[Recorded data]
###

Lemma init_twice_witness :
  ∃ w1 w2,
    __init__ example_storage warm_world = (Ok tt, w1) ∧
    __init__ example_storage w1 = (Ok tt, w2) ∧
    indexes w2 = indexes w1 ∧
    ev_call <$> trace w2 =
      (ev_call <$> trace w1) ++ [create_index_call "created_day_ttl" (30 * 24 * 3600)].
Proof.
  apply (init_twice example_storage 30 warm_world); [reflexivity | lia | reflexivity].
Defined.

(** X20. A failure of the first [create_index] that is not an
    [OperationFailure] (a connection failure, say) leaves construction as
    that exception; no index has been created or dropped. *)
Theorem init_raises_other_failures self days e rest w :
  default_ttl_days self = Some days →
  days ≠ 0%Z →
  isinstance_OperationFailure e = false →
  faults w = Some e :: rest →
  ∃ w', __init__ self w = (Raise e, w') ∧
    indexes w' = indexes w ∧
    ev_call <$> trace w' =
      (ev_call <$> trace w) ++ [create_index_call "created_day_ttl" (days * 24 * 3600)].
Proof.
  intros Hdays Hnonzero Hclass Hfaults. unfold __init__. rewrite Hdays.
  rewrite decide_False by done. unfold try_except, create_index.
  rewrite (client_call_fault _ _ _ _ _ Hfaults). rewrite Hclass.
  eexists. split; [reflexivity|]. simpl. by rewrite fmap_app.
Qed.

Lemma init_raises_other_failures_witness :
  ∃ w', __init__ example_storage
          (with_faults [Some (ConnectionFailure "connection refused")] cold_world)
          = (Raise (ConnectionFailure "connection refused"), w') ∧
    indexes w' = indexes (with_faults [Some (ConnectionFailure "connection refused")] cold_world) ∧
    ev_call <$> trace w' =
      (ev_call <$> trace (with_faults [Some (ConnectionFailure "connection refused")] cold_world))
      ++ [create_index_call "created_day_ttl" (30 * 24 * 3600)].
Proof.
  apply (init_raises_other_failures example_storage 30
           (ConnectionFailure "connection refused") []
           (with_faults [Some (ConnectionFailure "connection refused")] cold_world));
    [reflexivity | lia | reflexivity | reflexivity].
Defined.

(** X21. When the index exists with another duration, it is dropped
    before it is created anew, and a failure of the second [create_index]
    is raised from inside the handler, whatever its class: construction
    fails and the collection is left without the TTL index. *)
Theorem init_recreate_failure_leaves_no_index self days old e rest w :
  default_ttl_days self = Some days →
  days ≠ 0%Z →
  indexes w !! "created_day_ttl" = Some old →
  old ≠ (days * 24 * 3600)%Z →
  faults w = None :: None :: Some e :: rest →
  ∃ w', __init__ self w = (Raise e, w') ∧
    indexes w' !! "created_day_ttl" = None.
Proof.
  intros Hdays Hnonzero Hold Hne Hfaults. unfold __init__. rewrite Hdays.
  rewrite decide_False by done. unfold try_except, create_index at 1.
  rewrite (client_call_pass _ _ _ _ Hfaults). simpl. rewrite Hold.
  rewrite decide_False by done. simpl. rewrite bind_run.
  unfold drop_index. erewrite client_call_pass by reflexivity. simpl. rewrite Hold.
  unfold create_index. erewrite client_call_fault by reflexivity.
  eexists. split; [reflexivity|]. simpl. apply lookup_delete_eq.
Qed.

Lemma init_recreate_failure_leaves_no_index_witness :
  ∃ w', __init__ example_storage
          (with_faults [None; None; Some (OperationFailure "not authorized")] warm_world)
          = (Raise (OperationFailure "not authorized"), w') ∧
    indexes w' !! "created_day_ttl" = None.
Proof.
  apply (init_recreate_failure_leaves_no_index example_storage 30 86400
           (OperationFailure "not authorized") []
           (with_faults [None; None; Some (OperationFailure "not authorized")] warm_world));
    [reflexivity | lia | reflexivity | lia | reflexivity].
Defined.

(** ** Batched reads, stage by stage *)

(** A batched read that returns, on a world without failures, went
    through its three loops: decoding the documents found, reading the
    bucket for the ids still missing, and filling in the absent value. *)
Lemma _get_bytes_multi_stages ZstdCodec self (ids : list string) w result w' :
  faults w = [] →
  _get_bytes_multi ZstdCodec self ids w = (Ok result, w') →
  ∃ result2 result3 : gmap string (option bytes),
    for_each ((λ kv, doc_of kv.1 kv.2) <$>
                map_to_list (filter (λ kv, kv.1 ∈ ids) (collection w)))
      (λ result doc,
         let codec := compression_strategies ZstdCodec !! content_encoding doc in
         v ← decode_if codec (data doc);
         mret (<[_id doc := Some v]> result)) ∅ (record_call (find_call ids) w)
      = (Ok result2, record_call (find_call ids) w) ∧
    (if read_from_s3 self
     then for_each (filter (λ id_, result2 !! id_ = None) ids)
            (λ result id_,
               v ← __read_from_bucket ZstdCodec self id_;
               mret (<[id_ := v]> result)) result2 (record_call (find_call ids) w)
          = (Ok result3, w')
     else result3 = result2 ∧ w' = record_call (find_call ids) w) ∧
    ∀ id, result !! id =
      match result3 !! id with
      | Some v => Some v
      | None => if decide (id ∈ ids) then Some None else None
      end.
Proof.
  intros Hquiet. unfold _get_bytes_multi. rewrite bind_run, find_quiet by done.
  cbv zeta. rewrite bind_run.
  match goal with |- context [for_each ?docs ?body ∅ ?w1] =>
    destruct (for_each docs body ∅ w1) as [[result2|e] w2] eqn:Hloop2; [|done] end.
  pose proof Hloop2 as Hsame.
  apply (decode_loop_any ZstdCodec) in Hsame as [-> _].
  rewrite bind_run.
  match goal with |- context [(if read_from_s3 self then ?m else ?m') ?w1] =>
    destruct ((if read_from_s3 self then m else m') w1) as [[result3|e] w3] eqn:Hloop3;
      [|done] end.
  rewrite bind_run.
  destruct (fill_loop_run ids result3 w3) as (result4 & Hloop4 & Hall4).
  rewrite Hloop4. intros [= <- <-].
  exists result2, result3. split; [done|]. split; [|done].
  destruct (read_from_s3 self); [done|]. by injection Hloop3 as <- <-.
Qed.

Lemma found_docs_NoDup (ids : list string) (c : gmap string Entry) :
  NoDup (_id <$> ((λ kv, doc_of kv.1 kv.2) <$>
                    map_to_list (filter (λ kv, kv.1 ∈ ids) c))).
Proof.
  rewrite <- list_fmap_compose.
  rewrite (list_fmap_ext _ fst (map_to_list (filter (λ kv, kv.1 ∈ ids) c)))
    by (by intros ? []).
  apply NoDup_fst_map_to_list.
Qed.

Lemma found_docs_elem_of (ids : list string) (c : gmap string Entry) id e :
  id ∈ ids → c !! id = Some e →
  doc_of id e ∈ ((λ kv, doc_of kv.1 kv.2) <$>
                   map_to_list (filter (λ kv, kv.1 ∈ ids) c)).
Proof.
  intros Hin Hlookup. apply list_elem_of_fmap. exists (id, e). split; [done|].
  apply elem_of_map_to_list. by apply map_lookup_filter_Some.
Qed.

(** The decoding loop gives every document, under its [_id], its value. *)
Lemma decode_loop_values ZstdCodec docs :
  ∀ (result : gmap string (option bytes)) w result' w',
  NoDup (_id <$> docs) →
  for_each docs (λ result doc,
    let codec := compression_strategies ZstdCodec !! content_encoding doc in
    v ← decode_if codec (data doc);
    mret (<[_id doc := Some v]> result)) result w = (Ok result', w') →
  ∀ doc, doc ∈ docs →
    ∃ v, decoded (compression_strategies ZstdCodec !! content_encoding doc) (data doc) = Some v ∧
         result' !! _id doc = Some (Some v).
Proof.
  induction docs as [|d rest IH]; intros result w result' w' Hnodup.
  { intros _ doc Hin. by apply not_elem_of_nil in Hin. }
  rewrite fmap_cons in Hnodup. apply NoDup_cons in Hnodup as [Hfresh Hnodup].
  simpl. rewrite bind_run, bind_run, decode_if_run.
  destruct (decoded _ (data d)) as [v|] eqn:Hv; [|done].
  intros Hloop doc Hmem. apply elem_of_cons in Hmem as [->|Hmem].
  - exists v. split; [done|].
    destruct (decode_loop_any _ _ _ _ _ _ Hloop) as [_ Hall].
    destruct (Hall (_id d)) as [Hout _]. rewrite (Hout Hfresh).
    by rewrite lookup_insert_eq.
  - exact (IH _ _ _ _ Hnodup Hloop doc Hmem).
Qed.

(** The decoding loop stops at the first document that does not decode. *)
Lemma decode_loop_corrupt ZstdCodec docs :
  ∀ (result : gmap string (option bytes)) w,
  Exists (λ doc, decoded (compression_strategies ZstdCodec !! content_encoding doc)
                   (data doc) = None) docs →
  for_each docs (λ result doc,
    let codec := compression_strategies ZstdCodec !! content_encoding doc in
    v ← decode_if codec (data doc);
    mret (<[_id doc := Some v]> result)) result w = (Raise CodecError, w).
Proof.
  induction docs as [|d rest IH]; intros result w Hbad.
  { by apply Exists_nil in Hbad. }
  simpl. rewrite bind_run, bind_run, decode_if_run.
  destruct (decoded _ (data d)) as [v|] eqn:Hv; [|done].
  apply Exists_cons in Hbad as [Hbad|Hbad]; [congruence|].
  by apply IH.
Qed.

(** The fallback loop gives the absent value to an id it reads twice. *)
Lemma fallback_loop_repeat ZstdCodec self id xs :
  ∀ (result : gmap string (option bytes)) w,
  faults w = [] →
  compression_valid ZstdCodec self = true →
  bucket_decodable ZstdCodec (bucket w) →
  2 ≤ occurrences id xs →
  ∃ result' w',
    for_each xs (λ result id_,
      v ← __read_from_bucket ZstdCodec self id_;
      mret (<[id_ := v]> result)) result w = (Ok result', w') ∧
    result' !! id = Some None.
Proof.
  induction xs as [|x rest IH]; intros result w Hquiet Hvalid Hdec Htwice.
  { unfold occurrences in Htwice. simpl in Htwice. lia. }
  destruct (__read_from_bucket_quiet ZstdCodec self x w)
    as (v & w1 & Hrun & Hf1 & Hn1 & Hstep); [done..|].
  assert (bucket_decodable ZstdCodec (bucket w1)) as Hdec1.
  { destruct (bucket w !! archive_key self x) as [obj|].
    - destruct Hstep as (value & _ & _ & _ & ->). by apply map_Forall_delete.
    - destruct Hstep as (_ & _ & ->). done. }
  rewrite occurrences_cons in Htwice. destruct (decide (x = id)) as [->|Hne].
  - assert (id ∈ rest) as Hagain.
    { unfold occurrences in Htwice.
      destruct (filter (λ x, x = id) rest) as [|y ys] eqn:Hf; [simpl in Htwice; lia|].
      assert (y ∈ filter (λ x, x = id) rest) as Hy by (rewrite Hf; apply elem_of_cons; by left).
      apply list_elem_of_filter in Hy as [-> Hy]. done. }
    assert (bucket w1 !! archive_key self id = None) as Hgone.
    { destruct (bucket w !! archive_key self id) as [obj|] eqn:Hobj.
      - destruct Hstep as (value & _ & _ & _ & ->). apply lookup_delete_eq.
      - destruct Hstep as (_ & _ & ->). done. }
    destruct (fallback_loop_quiet ZstdCodec self rest (<[id := v]> result) w1)
      as (result' & w' & Hloop & _ & _ & _ & Hall); [done..|].
    exists result', w'. split.
    { simpl. rewrite bind_run, bind_run, Hrun. exact Hloop. }
    destruct (Hall id) as [_ Hin]. destruct (Hin Hagain) as [_ Hcase].
    rewrite Hgone in Hcase. by destruct Hcase.
  - destruct (IH (<[x := v]> result) w1) as (result' & w' & Hloop & Hnone); [done..|].
    exists result', w'. split; [|done].
    simpl. rewrite bind_run, bind_run, Hrun. exact Hloop.
Qed.

(** X22. A batched read gives every input id that the primary tier holds
    the decoded value of its record, and on a world without failures it
    leaves every record that existed before as it was. *)
Theorem batched_primary_hits ZstdCodec self (ids : list string) w :
  faults w = [] →
  collection_decodable ZstdCodec (collection w) →
  archive_ready ZstdCodec self w →
  ∃ result w',
    _get_bytes_multi ZstdCodec self ids w = (Ok result, w') ∧
    ∀ id entry, collection w !! id = Some entry →
      collection w' !! id = Some entry ∧
      (id ∈ ids → ∃ value, entry_value ZstdCodec entry = Some value ∧
                           result !! id = Some (Some value)).
Proof.
  intros Hquiet Hcdec Hready.
  destruct (_get_bytes_multi_quiet ZstdCodec self ids w)
    as (result & w' & Hrun & _); [done..|].
  exists result, w'. split; [done|].
  destruct (_get_bytes_multi_stages _ _ _ _ _ _ Hquiet Hrun)
    as (result2 & result3 & Hloop2 & Hloop3 & Hfill).
  pose proof (decode_loop_values _ _ _ _ _ _ (found_docs_NoDup ids (collection w)) Hloop2)
    as Hvalues.
  pose proof (decode_loop_any _ _ _ _ _ _ Hloop2) as [_ Hall2].
  intros id entry Hentry.
  assert (id ∈ ids → ∃ value, entry_value ZstdCodec entry = Some value ∧
                              result2 !! id = Some (Some value)) as Hhit2.
  { intros Hin. exact (Hvalues _ (found_docs_elem_of ids _ _ _ Hin Hentry)). }
  assert (id ∉ ids → result2 !! id = None) as Hout2.
  { intros Hnotin. destruct (Hall2 id) as [Hout _]. rewrite Hout; [done|].
    rewrite found_docs_ids. by intros [? _]. }
  destruct (read_from_s3 self) eqn:Hs3.
  - destruct (Hready Hs3) as [Hvalid Hbdec].
    destruct (fallback_loop_quiet ZstdCodec self (filter (λ id_, result2 !! id_ = None) ids)
                result2 (record_call (find_call ids) w))
      as (result3' & w3 & Hloop3' & _ & _ & _ & Hall3); [done..|].
    rewrite Hloop3 in Hloop3'. injection Hloop3' as <- <-.
    assert (id ∉ filter (λ id_, result2 !! id_ = None) ids) as Hnotmissing.
    { intros Hm. apply (list_elem_of_filter (λ id_, result2 !! id_ = None)) in Hm as [Hnone Hin].
      destruct (Hhit2 Hin) as (value & _ & Hsome). congruence. }
    destruct (Hall3 id) as [Hout _]. destruct (Hout Hnotmissing) as (Hr3 & Hc3 & _).
    split; [by rewrite Hc3|].
    intros Hin. destruct (Hhit2 Hin) as (value & Hvalue & Hsome).
    exists value. split; [done|]. by rewrite Hfill, Hr3, Hsome.
  - destruct Hloop3 as [-> ->]. split; [done|].
    intros Hin. destruct (Hhit2 Hin) as (value & Hvalue & Hsome).
    exists value. split; [done|]. by rewrite Hfill, Hsome.
Qed.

###

## [GOAL OF THE EXERCISE]
The answer must consist of every line above that holds the string "Hgone", copied exactly.

## [ANSWER SPACE]
    assert (bucket w1 !! archive_key self id = None) as Hgone.
    rewrite Hgone in Hcase. by destruct Hcase.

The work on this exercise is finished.